+++ PROVIDED DATA
(* ================================================================= *)
(** ** Exceptions *)

Inductive exn : Type :=
| TypeError
| RecursionError.

Inductive result (A : Type) : Type :=
| Ok (a : A)
| Raise (e : exn).
Arguments Ok {A} a.
Arguments Raise {A} e.

Definition bind {A B : Type} (r : result A) (k : A -> result B) : result B :=
  match r with
  | Ok a => k a
  | Raise e => Raise e
  end.

Notation "x <- r ;; k" := (bind r (fun x => k))
  (at level 61, r at next level, right associativity).

(** [try: body  except Exception: handler]. *)
Definition try_except {A : Type} (body : result A) (handler : exn -> result A)
  : result A :=
  match body with
  | Ok a => Ok a
  | Raise e => handler e
  end.

(* ================================================================= *)
(** ** Ticket bodies *)

(** A ticket body as the tracker's JSON decodes it: a string, a dict
    (keys in insertion order), a list, or a scalar that is none of the
    three ([None], a boolean, a number). *)
#[warnings="-register-all"]
Inductive pyval : Type :=
| PStr (s : string)
| PDict (items : list (string * pyval))
| PList (elems : list pyval)
| PNone
| PBool (b : bool)
| PNum (q : Q).

(** Induction on ticket bodies, through the lists of a dict and of a
    list. *)
Section PyvalInduction.

Variable P : pyval -> Prop.
Hypothesis Hstr : forall s, P (PStr s).
Hypothesis Hdict :
  forall items, Forall (fun kv => P (snd kv)) items -> P (PDict items).
Hypothesis Hlist : forall elems, Forall P elems -> P (PList elems).
Hypothesis Hnone : P PNone.
Hypothesis Hbool : forall b, P (PBool b).
Hypothesis Hnum : forall q, P (PNum q).

Fixpoint pyval_induction (data : pyval) : P data :=
  match data with
  | PStr s => Hstr s
  | PDict items =>
      Hdict items
        ((fix go (kvs : list (string * pyval))
            : Forall (fun kv => P (snd kv)) kvs :=
            match kvs with
            | [] => Forall_nil _
            | kv :: kvs' =>
                Forall_cons kv (pyval_induction (snd kv)) (go kvs')
            end) items)
  | PList elems =>
      Hlist elems
        ((fix go (l : list pyval) : Forall P l :=
            match l with
            | [] => Forall_nil _
            | x :: l' => Forall_cons x (pyval_induction x) (go l')
            end) elems)
  | PNone => Hnone
  | PBool b => Hbool b
  | PNum q => Hnum q
  end.

End PyvalInduction.

(** Truthiness ([if description:]). *)
Definition truthy (v : pyval) : bool :=
  match v with
  | PStr s => negb (String.eqb s "")
  | PDict items => match items with [] => false | _ => true end
  | PList elems => match elems with [] => false | _ => true end
  | PNone => false
  | PBool b => b
  | PNum q => negb (Qeq_bool q 0)
  end.

(** [key in d]. *)
Definition has_key (key : string) (items : list (string * pyval)) : bool :=
  existsb (fun kv => String.eqb (fst kv) key) items.

Section Normalizer.

(** The builtin [str()] on values that are not strings. *)
Variable py_str : pyval -> string.

(** [extract_text_from_rich_format], lines 55-73.

    [for item in data['content']] iterates a list by its elements, a dict
    by its keys and a string by its characters, and raises [TypeError] on
    anything else; [' '.join] raises [TypeError] on a part that is not a
    string. *)
Fixpoint extract_text_from_rich_format (data : pyval) : result string :=
  let each :=
    fix each (items : list pyval) : result (list string) :=
      match items with
      | [] => Ok []
      | item :: rest =>
          t <- extract_text_from_rich_format item ;;
          ts <- each rest ;;
          Ok (t :: ts)
      end in
  match data with
  | PStr s => Ok s
  | PDict items =>
      if has_key "content" items then
        (fix content (kvs : list (string * pyval)) : result string :=
           match kvs with
           | [] => Ok (join " " [])
           | (k, v) :: kvs' =>
               if String.eqb k "content" then
                 match v with
                 | PList elems =>
                     text_parts <- each elems ;; Ok (join " " text_parts)
                 | PDict sub => Ok (join " " (map fst sub))
                 | PStr s => Ok (join " " (chars s))
                 | PNone | PBool _ | PNum _ => Raise TypeError
                 end
               else content kvs'
           end) items
      else if has_key "text" items then
        (fix text (kvs : list (string * pyval)) : result string :=
           match kvs with
           | [] => Ok (join " " [])
           | (k, v) :: kvs' =>
               if String.eqb k "text" then
                 match v with
                 | PStr s => Ok (join " " [s])
                 | _ => Raise TypeError
                 end
               else text kvs'
           end) items
      else Ok (join " " [])
  | PList elems =>
      text_parts <- each elems ;; Ok (join " " text_parts)
  | PNone | PBool _ | PNum _ => Ok (py_str data)
  end.

(** The [desc_text] local of [is_pixel_related_ticket], lines 114-126. *)
Definition desc_text (description : pyval) : result string :=
  if truthy description then
    try_except
      (match description with
       | PDict _ => extract_text_from_rich_format description
       | PStr s => Ok s
       | _ => Ok (py_str description)
       end)
      (fun _ => Ok (if truthy description then py_str description else ""))
  else Ok "".

(** The loop [for item in items: text_parts.append(...)] of
    [extract_text_from_rich_format], on its own. *)
Fixpoint each_text (items : list pyval) : result (list string) :=
  match items with
  | [] => Ok []
  | item :: rest =>
      t <- extract_text_from_rich_format item ;;
      ts <- each_text rest ;;
      Ok (t :: ts)
  end.

End Normalizer.

(* ================================================================= *)
(** ** Rule engine *)

Definition exclusions : list string :=
  [ "acr"; "delivery report"; "access request"; "grant access";
    "monitoring alert"; "o&o monitoring"; "user sync"; "sync pixel";
    "planning module"; "linear ads" ].

Definition high_confidence_keywords : list string :=
  [ "pixel validation"; "pixel firing"; "pixel not firing";
    "conversion pixel"; "tracking pixel"; "universal tag"; "piggyback";
    "appending a pixel"; "append pixel" ].

Definition pixel_contexts : list string :=
  [ "confirmation"; "conversion"; "firing"; "tracking"; "validation";
    "website"; "page"; "code"; "tag"; "implement"; "install"; "setup";
    "not working"; "0 conversions"; "troubleshoot" ].

Definition tracking_keywords : list string :=
  [ "tracking"; "tag"; "javascript"; "js" ].

Definition action_keywords : list string :=
  [ "implement"; "install"; "setup"; "add"; "place"; "deploy" ].

Definition web_terms : list string := [ "web"; "website"; "page"; "tag" ].

(** [for w in words: if w in text: return ...]: the first word of the
    list that occurs in the text. *)
Definition first_in (words : list string) (text : string) : option string :=
  find (fun w => str_in w text) words.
++++++
The lines to return are those in the entries above that hold "keys".

    (keys in insertion order), a list, or a scalar that is none of the
    by its keys and a string by its characters, and raises [TypeError] on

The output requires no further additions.